Thursday, June 18, 2015

Nintendo at E3 2015: ‘Star Fox’ Returns but Silence on Wii U ‘Zelda’ and NX

Nintendo is in a time of transition, Reggie Fils-Aime, Nintendo of America’s president, said Tuesday in the company’s Digital Event video released for the annual Electronic Entertainment Expo. Nintendo is making a push into mobile gaming and it’s working on its next console, the NX, but details of those two efforts won’t come this year, Fils-Aime said. They’ll come in 2016.


This year, Nintendo is using E3 to focus on the games it has for its two current platforms: the Wii U console and the 3DS hand-held. The big star of the video, which Nintendo released online instead of an arena-filled live event like Microsoft and Sony held yesterday, is “Star Fox Zero,” the new Wii U space shooter.

Star Fox Zero marks the return of the franchise, which hasn’t been seen on a home console since 2005’s “Star Fox: Assault,” on the Nintendo GameCube. The game creatively uses the Wii U’s tablet-like GamePad controller’s built in 6.2-inch touchscreen to display a cockpit view of the fighter-pilot action that the game centers around. A more traditional third-person view is shown on screen, and Nintendo expects gamers to switch their gaze between their TVs and the GamePad while playing the new title.

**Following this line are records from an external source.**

(** * Evernote export migration: a shallow embedding and its properties

    The Python sources (src/converters.py, src/evernote_db.py,
    src/evernote_migration.py, src/evernote_move.py, src/report.py,
    src/persist.py, src/metadata.py) are embedded as Rocq functions:

    - a Python [str] is a [string]; its characters are the code points
      below 256;
    - a [dict] that is only looked up is a [gmap]; a [dict] that is iterated
      (insertion order) is an association list;
    - the file system is a finite map from paths to file contents, together
      with the journal of the operations that changed it;
    - an exception is the [Raise] result of a [result];
    - [src/extractors.py] and [src/constants.py] are not part of the
      sources at hand: the compiled patterns and the two constants are
      taken as parameters (record [Extractors], record [Constants]). *)

From Stdlib Require Import String Ascii List ZArith Lia Bool.
From stdpp Require Import base list gmap strings pretty.

Local Open Scope Z_scope.
Local Open Scope nat_scope.

(** stdpp freezes [String.append] under [simpl]; the proofs below compute
    with it. *)
#[local] Arguments String.append !s1 s2 : simpl nomatch.
#[local] Arguments Ascii.eqb : simpl never.

(** ** Python strings *)

Module PyStr.

(** The characters the sources name. *)
Definition DQUOTE : ascii := "034"%char.
Definition SQUOTE : ascii := "'"%char.
Definition SLASH : ascii := "/"%char.
Definition QMARK : ascii := "?"%char.
Definition EMARK : ascii := "!"%char.
Definition DASH : ascii := "-"%char.
Definition UNDERSCORE : ascii := "_"%char.
Definition NEWLINE : ascii := "010"%char.
Definition HASH : ascii := "#"%char.
Definition COMMA : ascii := ","%char.
Definition DOT : ascii := "."%char.
Definition LBRACKET : ascii := "["%char.
Definition RBRACKET : ascii := "]"%char.

Definition chr (c : ascii) : string := String c "".

(** [s.startswith(p)] *)
Fixpoint startswith (p s : string) : bool :=
  match p, s with
  | EmptyString, _ => true
  | String _ _, EmptyString => false
  | String a p', String b s' => Ascii.eqb a b && startswith p' s'
  end.

(** [s[:n]] and [s[n:]] for [n >= 0] *)
Fixpoint str_take (n : nat) (s : string) : string :=
  match n, s with
  | S n', String c s' => String c (str_take n' s')
  | _, _ => EmptyString
  end.

Fixpoint str_drop (n : nat) (s : string) : string :=
  match n, s with
  | S n', String _ s' => str_drop n' s'
  | _, _ => s
  end.

(** [s[b:e]] for [0 <= b], [0 <= e] *)
Definition slice (b e : nat) (s : string) : string :=
  str_take (e - b) (str_drop b s).

(** [c in s] for a character *)
Fixpoint has_char (c : ascii) (s : string) : bool :=
  match s with
  | EmptyString => false
  | String a s' => Ascii.eqb a c || has_char c s'
  end.

(** [p in s] for a string *)
Fixpoint contains (p s : string) : bool :=
  startswith p s ||
  match s with
  | EmptyString => false
  | String _ s' => contains p s'
  end.

(** [s.replace(old, new)]: the occurrences of [old] are replaced from left
    to right, the search resuming after each replaced occurrence.
    [skip] counts the characters of a replaced occurrence still to pass. *)
Fixpoint replace_from (old new : string) (skip : nat) (s : string) : string :=
  match s with
  | EmptyString => EmptyString
  | String c s' =>
      match skip with
      | S k => replace_from old new k s'
      | O =>
          if startswith old s
          then new +:+ replace_from old new (String.length old - 1) s'
          else String c (replace_from old new 0 s')
      end
  end.

(** With an empty [old], Python inserts [new] before every character and
    at the end. *)
Fixpoint intersperse (new s : string) : string :=
  match s with
  | EmptyString => new
  | String c s' => new +:+ String c (intersperse new s')
  end.

Definition replace (old new s : string) : string :=
  match old with
  | EmptyString => intersperse new s
  | String _ _ => replace_from old new 0 s
  end.

(** [str.isspace] on one character: the code points below 256 that Python
    counts as white space (also what [\s] matches in a [str] pattern). *)
Definition isspace (c : ascii) : bool :=
  match nat_of_ascii c with
  | 9 | 10 | 11 | 12 | 13 | 28 | 29 | 30 | 31 | 32 | 133 | 160 => true
  | _ => false
  end.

Shigeru Miyamoto, Nintendo’s famous game designer, concocted the dual-screen gameplay. The company is collaborating with Japan’s Platinum Games to finish Star Fox Zero, which should be in stores this holiday season. Playable demos are available at the E3 expo in Los Angeles this week.

The game is graphically impressive, filled with starscapes and planetary scenes of mountains, ancient ruins and oceans. But, while the game looks good for a Wii U title, it falls short of the visual breakthroughs happening on rival consoles such as Microsoft’s Xbox One and Sony’s PlayStation 4.




In a press event Sunday, Miyamoto said that the point of Star Fox Zero is the gameplay and the visual style of the game, which is somewhat cartoony. It was made that way with a purpose. “A lot of games nowadays look so realistic that they all look the same,” Miyamoto said.

The famed designer is right–many casual gamers might have trouble telling the difference between a “Call of Duty” and “Battlefield” game. But Nintendo’s strategy also reflects that the Wii U has far less graphical horsepower than rival home consoles.

You’re the Game Designer in Mario Maker

The Wii U is also set to get another title centered on one of Nintendo’s longest-running and most successful characters: Mario. To mark the 30th anniversary of the Super Mario Bros. series, Miyamoto and other developers at Nintendo created a title called Mario Maker, set for release Sept. 11. In Mario Maker, players can design their own slide-scrolling levels in the visual style of both old-school 8-bit consoles and modern Wii U graphics.



The company showed an especially difficult level created at its Nintendo World Championships e-sports competition, which was hosted Sunday at Los Angeles’s Microsoft Theater  as a part of E3. Miyamoto said he had another reason for creating Mario Maker: “I still just love making games, it’s my favorite thing,” he said. He wanted “to let other people enjoy the experience of making games themselves.”

Some Best Buy stores in the U.S. will let gamers demo Mario Maker for themselves this week. Other Mario titles are on the way as well, including Mario Tennis Ultra Smash, which will hit the Wii U later this year. Nintendo is also launching a website called LetsSuperMario.com, where people can upload their own Mario-themed videos to celebrate the game’s 30 years.

Also Missing: Zelda on Wii U

Nintendo, meanwhile, has plans for its hit line of amiibo “toys-to-life” figurines. They will work with Mario Maker, so that characters like Zelda and the Wii Fit Trainer can appear in the game with the tap of a figurine on the GamePad controller. The new “Skylanders Superchargers” Wii U game also will work with special Bowser and Donkey Kong amiibo. And the coming “Yoshi’s Wooly World,” a beautiful platform adventure game in which the dinosaur runs through a world made of digital yarn and cloth, will have plush amiibos when it goes on sale this October.

The 3DS portable console got some love at E3 as well. Nintendo has a new “Hyrule Warriors Legends” adventure game coming early next year for the hand-held, and “Metroid Prime Federation Force” is a four-player shooting game that lets friends play online. There’s also a “Legend of Zelda” game coming this fall called “Zelda Triforce Heroes,” which lets players solve puzzles and traverse through dungeons with other players online.

One thing Nintendo disappointingly made no mention: the new Zelda title for the Wii U, which it showed a brief trailer of last year at the big show. The unnamed game is still under development, but it’s a no-show so far this year.